At least since the ancient Greeks, strategists have sought to direct and distinguish organized activity through planned, rational decision-making, through the imaginative creation of vision, or through the assertion of will. In all cases, argue Holt and Zundel, strategy impoverishes, not because it only ever offers limited view of organized life, but because it is dedicated to concealing these limits behind grand generalities. The situation is exacerbated when machines and algorithms, not humans, organize. Holt and Zundel draw on philosophy, literature, media theory, art, mathematics, computing and military thinking in an attempt to rescue strategy by isolating what, they argue, remains its essence: strategy is a continual organizational struggle towards authenticity. This, too, is a condition of poverty, but one that sets in place an unhomely condition of questionability as opposed to one of distinctive settlement.
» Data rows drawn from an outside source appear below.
(* ----------------------------------------------------------------- *)
(** ** The program against a library that may answer in several ways *)

(** For reproducibility the library calls are not taken to be
    functions: each is a relation between the state and generators it
    is called with and a result it may give.  The seeding functions
    give the generators a seed starts from. *)
Class Outcomes (Point Rest Sigma NpRandom : Type) : Type := {
  init_outcome :
    Point -> option Sigma -> MetropolisRandomWalkMCMC Point Rest -> Prop;
  ask_outcome :
    MetropolisRandomWalkMCMC Point Rest -> World NpRandom ->
    Point * MetropolisRandomWalkMCMC Point Rest * World NpRandom -> Prop;
  super_tell_outcome :
    MetropolisRandomWalkMCMC Point Rest -> R -> World NpRandom ->
    option Point * MetropolisRandomWalkMCMC Point Rest * World NpRandom -> Prop;
  seed_stream : Z -> nat -> Z;
  np_seed_state : Z -> NpRandom
}.

(** A library of functions, seen as one that answers in one way. *)
Definition outcomes_of {Point Rest Sigma NpRandom : Type}
  (L : Library Point Rest Sigma NpRandom) : Outcomes Point Rest Sigma NpRandom :=
  {| init_outcome := fun x0 sigma0 b => b = super_init x0 sigma0;
     ask_outcome := fun b w out => out = super_ask b w;
     super_tell_outcome := fun b fx w out => out = super_tell b fx w;
     seed_stream := random_stream;
     np_seed_state := np_seeded |}.

(** Every call of the library has at most one result. *)
Definition deterministic_library {Point Rest Sigma NpRandom : Type}
  (O : Outcomes Point Rest Sigma NpRandom) : Prop :=
  (forall x0 sigma0 b1 b2,
     init_outcome x0 sigma0 b1 -> init_outcome x0 sigma0 b2 -> b1 = b2) /\
  (forall b w out1 out2,
     ask_outcome b w out1 -> ask_outcome b w out2 -> out1 = out2) /\
  (forall b fx w out1 out2,
     super_tell_outcome b fx w out1 -> super_tell_outcome b fx w out2 ->
     out1 = out2).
It is, argue Holt and Zundel, the sole gift of strategy to thoughtfully refuse rather than impose, organizational imperatives.

About the author

Robin Holt is Professor of Strategy and Aesthetics and the University of Bristol Business School. He is the author of Judgment and Strategy (2018) and co-author of Strategy without Design, with Robert Chia (Cambridge, 2009). He was previously editor-in-chief of the journal Organization Studies.

Mike Zundel is Professor in Organization Studies in the Strategy, International Business & Entrepreneurship Group, University of Liverpool Management School.